Try it: Please reproduce exactly the lines from the start of the records through the one containing "Theorem fetch_not_post_read_only (html", and nothing more.

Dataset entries
- Opening Delimiter -

Lemma ids_fresh_new_digest (w : World) (row : Digest.t) :
  Digest.id row = S (digests_seq (DB w)) ->
  keeps ids_fresh w (with_db w (with_digest (DB w) row)).
Proof.
  intros Hid (N1 & B1 & N2 & B2). unfold ids_fresh. cbn.
  repeat split; try assumption.
  - rewrite List.map_app. cbn [map]. apply NoDup_snoc; [exact N2|].
    rewrite Hid. now apply in_map_le.
  - intros r Hr. apply in_app_or in Hr. destruct Hr as [Hr|[<-|[]]].
    + apply B2 in Hr. lia.
    + lia.
Qed.

Lemma keeps_same_db (I : D1Database -> Prop) (w w' : World) :
  DB w' = DB w -> keeps I w w'.
Proof. intros E H. now rewrite E. Qed.

Lemma classified_new_feedback (w : World) (row : FeedbackItem.t) :
  truthy (FeedbackItem.sentiment row) = true /\
  truthy (FeedbackItem.urgency row) = true /\
  truthy (FeedbackItem.themes row) = true ->
  keeps classified w (with_db w (with_feedback (DB w) row)).
Proof.
  intros Hrow H r Hr. cbn in Hr. apply in_app_or in Hr.
  destruct Hr as [Hr|[<-|[]]]; [now apply H | exact Hrow].
Qed.

(** X2.  A request whose method is not [POST] stores nothing and calls no
    model, whatever its path and whatever it is answered: the database and
    the log of model calls are as they were. *)
Theorem fetch_not_post_read_only (html : string) (items : list Mock.t)
    (request : Request) (env : Env) (w : World) :
  method request <> "POST" ->
  DB (snd (fetch html items request env w)) = DB w /\
  ai_calls (snd (fetch html items request env w)) = ai_calls w.
Proof.
  intros Hm.
  apply (moves_fetch_of_route read_only read_only_refl read_only_trans
           read_only_log html items request env).
  now apply moves_route_reading;
    [apply read_only_refl | apply read_only_trans |].
Qed.

Lemma fetch_not_post_read_only_witness :
  let request :=
    {| method := "GET"; pathname := "/api/feedback"; body := "" |} in
  DB (snd (fetch "" [] request Samples.unavailable Samples.one_row)) =
  DB Samples.one_row /\
  ai_calls (snd (fetch "" [] request Samples.unavailable Samples.one_row)) =
  ai_calls Samples.one_row.
Proof.
  apply (fetch_not_post_read_only "" []
           {| method := "GET"; pathname := "/api/feedback"; body := "" |}
           Samples.unavailable Samples.one_row).
  discriminate.
Defined.

(** X3.  No request updates or deletes a row: after any request the rows
    that were in the feedback and digests tables are still there, unchanged
    and in place, with new rows, if any, after them. *)
Theorem fetch_appends (html : string) (items : list Mock.t)
    (request : Request) (env : Env) (w : World) :
  (exists added,
      feedback (DB (snd (fetch html items request env w))) =
      (feedback (DB w) ++ added)%list) /\
  (exists added,
      digests (DB (snd (fetch html items request env w))) =
      (digests (DB w) ++ added)%list) /\
  current_timestamp (DB (snd (fetch html items request env w))) =
  current_timestamp (DB w).
Proof.
  enough (H : moves appends (fetch html items request env)) by exact (H w).
  apply (moves_fetch appends appends_refl appends_trans)
    with (Q := fun _ => True).
  - intros e p n w0. apply appends_same_db. unfold AI_run.
    now destruct (AI e p n).
  - intros msg w0. now apply appends_same_db.
  - now intros row.
  - intros w0 row _ _. apply appends_new_feedback.
  - intros w0 row _. apply appends_new_digest.
Qed.

(** X4.  Ids stay unique: if no id of either table is used twice and none
    is ahead of the table's counter, the same holds after any request. *)
Theorem fetch_keeps_ids (html : string) (items : list Mock.t)
    (request : Request) (env : Env) (w : World) :
  ids_fresh (DB w) ->
  ids_fresh (DB (snd (fetch html items request env w))).
Proof.
  enough (H : moves (keeps ids_fresh) (fetch html items request env))
    by exact (H w).
  apply (moves_fetch (keeps ids_fresh) (keeps_refl _) (keeps_trans _))
    with (Q := fun _ => True).
  - intros e p n w0. apply keeps_same_db. unfold AI_run.
    now destruct (AI e p n).
  - intros msg w0. now apply keeps_same_db.
  - now intros row.
  - intros w0 row Hid _. now apply ids_fresh_new_feedback.
  - intros w0 row Hid. now apply ids_fresh_new_digest.
Qed.

Lemma fetch_keeps_ids_witness :
  ids_fresh
    (DB (snd (fetch "" [] Samples.slow_deploys Samples.unavailable
                Samples.one_row))).
Proof.
  apply (fetch_keeps_ids "" [] Samples.slow_deploys Samples.unavailable
           Samples.one_row).
  unfold ids_fresh. cbn. repeat split.
  - constructor; [intros [] | constructor].
  - intros r [<-|[]]. cbn. lia.
  - constructor.
  - intros r [].
Defined.

(** X5.  Every stored feedback row carries a classification: if the
    sentiment, urgency and themes of every row are truthy (so none is
    [NULL] or empty), the same holds after any request, seeding included
    and whatever the model answers. *)
Theorem fetch_keeps_classified (html : string) (items : list Mock.t)
    (request : Request) (env : Env) (w : World) :
  classified (DB w) ->
  classified (DB (snd (fetch html items request env w))).
Proof.
  enough (H : moves (keeps classified) (fetch html items request env))
    by exact (H w).
  apply (moves_fetch (keeps classified) (keeps_refl _) (keeps_trans _))
    with (Q := fun row =>
                 truthy (FeedbackItem.sentiment row) = true /\
                 truthy (FeedbackItem.urgency row) = true /\
                 truthy (FeedbackItem.themes row) = true).
  - intros e p n w0. apply keeps_same_db. unfold AI_run.
    now destruct (AI e p n).
  - intros msg w0. now apply keeps_same_db.
  - now intros row.
  - intros w0 row _ Hrow. now apply classified_new_feedback.
  - intros w0 row _ H r Hr. now apply H.
Qed.

Lemma fetch_keeps_classified_witness :
  classified
    (DB (snd (fetch "" [] Samples.slow_deploys Samples.unavailable
                Samples.start))).
Proof.
  apply (fetch_keeps_classified "" [] Samples.slow_deploys
           Samples.unavailable Samples.start).
  intros r [].
Defined.

(** ** The answers of the router *)

Lemma framed_json (st : nat) (o : json) :
  In st [200; 400; 404; 500] -> framed (json_response st corsHeaders o).
Proof.
  intros H. split; [exact H|].
  intros h Hh. cbn in *. tauto.
Qed.

Ltac status_ok := cbn; tauto.

Lemma answers_handleAddFeedback (request : Request) (env : Env) :
  answers framed (handleAddFeedback request env corsHeaders).
Proof.
  unfold handleAddFeedback.
  apply answers_bind; intros b. apply answers_bind; intros source.
  destruct (negb _); [apply answers_ret, framed_json; status_ok|].
  apply answers_bind; intros content.
  destruct (negb _); [apply answers_ret, framed_json; status_ok|].
  cbv zeta. apply answers_bind; intros a. apply answers_bind; intros author.
  apply answers_bind; intros id. apply answers_ret, framed_json; status_ok.
Qed.

Lemma answers_handleGetFeedback (env : Env) :
  answers framed (handleGetFeedback env corsHeaders).
Proof.
  unfold handleGetFeedback. apply answers_bind; intros r.
  apply answers_ret, framed_json; status_ok.
Qed.

Lemma answers_handleGetDigest (env : Env) :
  answers framed (handleGetDigest env corsHeaders).
Proof.
  unfold handleGetDigest. apply answers_bind; intros [row|];
    [|apply answers_ret, framed_json; status_ok].
  unfold digest_response. repeat (apply answers_bind; intros ?).
  apply answers_ret, framed_json; status_ok.
Qed.

Lemma answers_handleGenerateDigest (env : Env) :
  answers framed (handleGenerateDigest env corsHeaders).
Proof.
  unfold handleGenerateDigest. apply answers_bind; intros r.
  destruct (Nat.eqb _ _); [apply answers_ret, framed_json; status_ok|].
  apply answers_bind; intros d. cbv zeta. apply answers_bind; intros _.
  apply answers_ret, framed_json; status_ok.
Qed.

Lemma answers_handleSeedData (items : list Mock.t) (env : Env) :
  answers framed (handleSeedData items env corsHeaders).
Proof.
  unfold handleSeedData. apply answers_bind; intros n.
  apply answers_ret, framed_json; status_ok.
Qed.

Lemma answers_handleInitDb (env : Env) :
  answers framed (handleInitDb env corsHeaders).
Proof.
  unfold handleInitDb. apply answers_try_catch.
  - repeat (apply answers_bind; intros ?).
    apply answers_ret, framed_json; status_ok.
  - intros e. apply answers_ret, framed_json; status_ok.
Qed.

Lemma answers_handleSlackWebhook (env : Env) :
  answers framed (handleSlackWebhook env corsHeaders).
Proof.
  unfold handleSlackWebhook. apply answers_bind; intros [row|];
    [|apply answers_ret, framed_json; status_ok].
  apply answers_bind; intros m. apply answers_ret, framed_json; status_ok.
Qed.

Lemma answers_handleHome (html : string) (env : Env) :
  answers framed (handleHome html env corsHeaders).
Proof.
  apply answers_ret. split; [status_ok|].
  intros h Hh. cbn in *. tauto.
Qed.

Lemma answers_route (html : string) (items : list Mock.t)
    (request : Request) (env : Env) :
  answers framed (route html items request env).
Proof.
  unfold route.
  repeat match goal with
         | |- answers _ (if ?c then _ else _) => destruct c
         end;
    first [ apply answers_handleHome | apply answers_handleAddFeedback
          | apply answers_handleGetFeedback | apply answers_handleGetDigest
          | apply answers_handleGenerateDigest
          | apply answers_handleSeedData | apply answers_handleInitDb
          | apply answers_handleSlackWebhook
          | apply answers_ret, framed_json; status_ok ].
Qed.

(** X1.  The router never raises: every request gets a response, an error
    raised by a handler included.  The status is 200, 400, 404 or 500, and
    the three cross-origin headers are among the headers of the
    response. *)
Theorem fetch_always_answers (html : string) (items : list Mock.t)
    (request : Request) (env : Env) (w : World) :
  exists resp w',
    fetch html items request env w = (Ok resp, w') /\
    In (status resp) [200; 400; 404; 500] /\
    incl corsHeaders (headers resp).
Proof.
  unfold fetch.
  destruct (String.eqb (method request) "OPTIONS").
  - eexists _, _. split; [reflexivity|]. split; [status_ok|].
    apply incl_refl.
  - unfold try_catch. pose proof (answers_route html items request env w) as H.
    destruct (route html items request env w) as [[resp|e] w']; cbn [fst] in H.
    + now exists resp, w'.
    + eexists _, _. split; [reflexivity|].
      apply (framed_json 500). status_ok.
Qed.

- Closing Delimiter -

Solution to the problem:
Lemma ids_fresh_new_digest (w : World) (row : Digest.t) :
  Digest.id row = S (digests_seq (DB w)) ->
  keeps ids_fresh w (with_db w (with_digest (DB w) row)).
Proof.
  intros Hid (N1 & B1 & N2 & B2). unfold ids_fresh. cbn.
  repeat split; try assumption.
  - rewrite List.map_app. cbn [map]. apply NoDup_snoc; [exact N2|].
    rewrite Hid. now apply in_map_le.
  - intros r Hr. apply in_app_or in Hr. destruct Hr as [Hr|[<-|[]]].
    + apply B2 in Hr. lia.
    + lia.
Qed.

Lemma keeps_same_db (I : D1Database -> Prop) (w w' : World) :
  DB w' = DB w -> keeps I w w'.
Proof. intros E H. now rewrite E. Qed.

Lemma classified_new_feedback (w : World) (row : FeedbackItem.t) :
  truthy (FeedbackItem.sentiment row) = true /\
  truthy (FeedbackItem.urgency row) = true /\
  truthy (FeedbackItem.themes row) = true ->
  keeps classified w (with_db w (with_feedback (DB w) row)).
Proof.
  intros Hrow H r Hr. cbn in Hr. apply in_app_or in Hr.
  destruct Hr as [Hr|[<-|[]]]; [now apply H | exact Hrow].
Qed.

(** X2.  A request whose method is not [POST] stores nothing and calls no
    model, whatever its path and whatever it is answered: the database and
    the log of model calls are as they were. *)
Theorem fetch_not_post_read_only (html : string) (items : list Mock.t)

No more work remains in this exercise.